Since it was installed, motorist harassment of us has increased because
of our perceived audacity to ride to the left of the line, and not where
we are "supposed" to be (even though it is not marked as a bike lane).

Wayne

The Wogster
December 13th 05, 10:10 PM
Roger Zoul wrote:
> gds > wrote:
> :> Roger Zoul wrote:
> :>> gds > wrote:
> :>> :> Sorry, do I understand you correctly? Are you saying that 5
> :>> :> cyclist deaths in a year in a town of 400,000 is insignificant?
> :>>
> :>> No, I'm saying that if that small risk is too much for you that you
> :>> should hang up your pedals. Stay off the roads if you can't accept
> :>> some risk.
> :>>
> :>> IMO, no death is insignificant.
> :>
> :> Well I certainly agree with your last comment.
> :>
> :> As to hanging up my pedals and my acceptance of risk.

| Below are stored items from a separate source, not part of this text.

(** * ASlack-Stream: the state synchronisation engine of [slack.service.ts]

    A shallow embedding of [src/services/slack/slack.service.ts]:
    the reaction aggregator ([DisplaySlackReactionInfo],
    [DisplaySlackMessageInfo]), and the service ([SlackService]) with its
    connection reconciler [refresh], its reaction target resolver
    [findReactionTarget] and its message dispatcher [onReceiveMessage].

    Conventions of the embedding.
    - A JavaScript value that may be [undefined]/[null] is an [option].
    - Reading a property of [undefined] raises [TypeError]; code that can do
      so returns an [outcome].
    - Objects that are mutated in place and found again later carry their
      identity: timeline entries are addressed by their index in [infos]
      (what [Array.prototype.find] returns is the object at that index) and
      by an allocation number [oid]; connections live in a heap and the
      service holds references to them; a message object carries a
      reference number, and an assignment made through one entry shows in
      every entry that holds the object.
    - An object literal used as a map is read as JavaScript reads it: own
      properties first, then what the object inherits.
    - The parsers ([slack-parser.service]) and the connection
      ([slack-client]) are not part of the sources: a parser is the
      constructor call that builds it, what it returns is a parameter, and a
      connection is what the service observes of it. The two emoji handlers,
      which only forward to the emoji registry of a connection, are left
      out. *)

From stdpp Require Import gmap strings list fin_maps.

Don't confuse a
> :> concern for safety with being "afraid." You seem to have a need to
> :> attack folks for raising points for discussion rather than
> :> contributing
> :> to the discussion.
> :> FYI I have cycled well over 100,000 miles, have rock climbed for
> :> years
> :> and am a certified instructor, and am a licensed pilot. I have a very
> :> good understanding of risk. I also have a very good understanding of
> :> the need to mitigate risk and a very low tolerance for needless
> :> accidents.
>
> Do you really expect to drive the number of accidents that happen to cyclist
> to zero? I'm sure you'd consider that minimal risk, right? And how do the
> numbers for cyclist compare to those of motorist in Tucson?

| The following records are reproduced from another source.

(** * Turkish flashcards: the scheduling engine of [main.py]

    A shallow embedding of the study engine ([normalize_word], [StudyEngine])
    and the properties of its stage / streak / cooldown state machine, of the
    pool construction and of the word store.

    Conventions of the embedding.
    - A Python [str] is the list of its code points.
    - A value read from [words.json] is a [pyval]; a word is a Python [dict]
      with string keys, kept in insertion order.
    - The collection [self.words] is a list of words; a reference to one of
      them ([self.current], an entry of [self.pool]) is its index, so that a
      change made through the reference is a change of the collection.
    - A raised exception is the [Raise] case of [result]; the engine's methods
      thread the engine through, so that a mutation made before a raise stays.
    - The interpreter's own functions on text ([int] of a string, [str] of a
      value that is not a string, [str.strip], [str.lower]) are an interface,
      [Builtins]; the engine is written against it.
    - [time.time()] and the [random] module are arguments of the methods that
      read them; a method takes one reading of the clock.
    - Floating-point expressions ([complexity_score], the weights of the
      draw) are the exact rationals they denote.
    - A file is what it decodes to: a JSON array of objects, text that
      [json.load] rejects, or a file that cannot be opened; writing a
      collection and reading it back goes through no text.
    - [load_words] is taken as the method of [StudyEngine] that [__init__]
      calls; its body is indented one level short in the source. *)

From Stdlib Require Import ZArith QArith Qround String Ascii SpecFloat Lia.
From stdpp Require Import base numbers list option sorting.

Anything is possible, start by banning the automobile, that will
eliminate all automobile versus bicycle collisions. The chances of a
colision with an automobile will be reduced to zero, however, after
doing that, you may have 10 times the cyclists, and get 10 deaths from
bicycle versus bicycle collisions, you can't always win.

> Finally, it seems you are the one doing the attacking by asking me if I
> consider a death as insignficant, instead of just dealing with the fact that
> only relatively small numbers of cyclist are killed in Tucson. Why don't
> you come ride over here if you don't like those numbers?

There is always the possibility that it's just a bad year, try looking
at the average over the last 10 years, there are some numbers missing,
that could make the percentages work or not work. Out of a population
of 400,000 how many are cyclists, and what is the average annual mileage
of those cyclists.

For example if .01% of the population are cyclists and they ride an
average of 50 miles per year, then your risk of death is 1 in every 400
miles, and your risk of an accident is 1 in every 4 miles, those suck.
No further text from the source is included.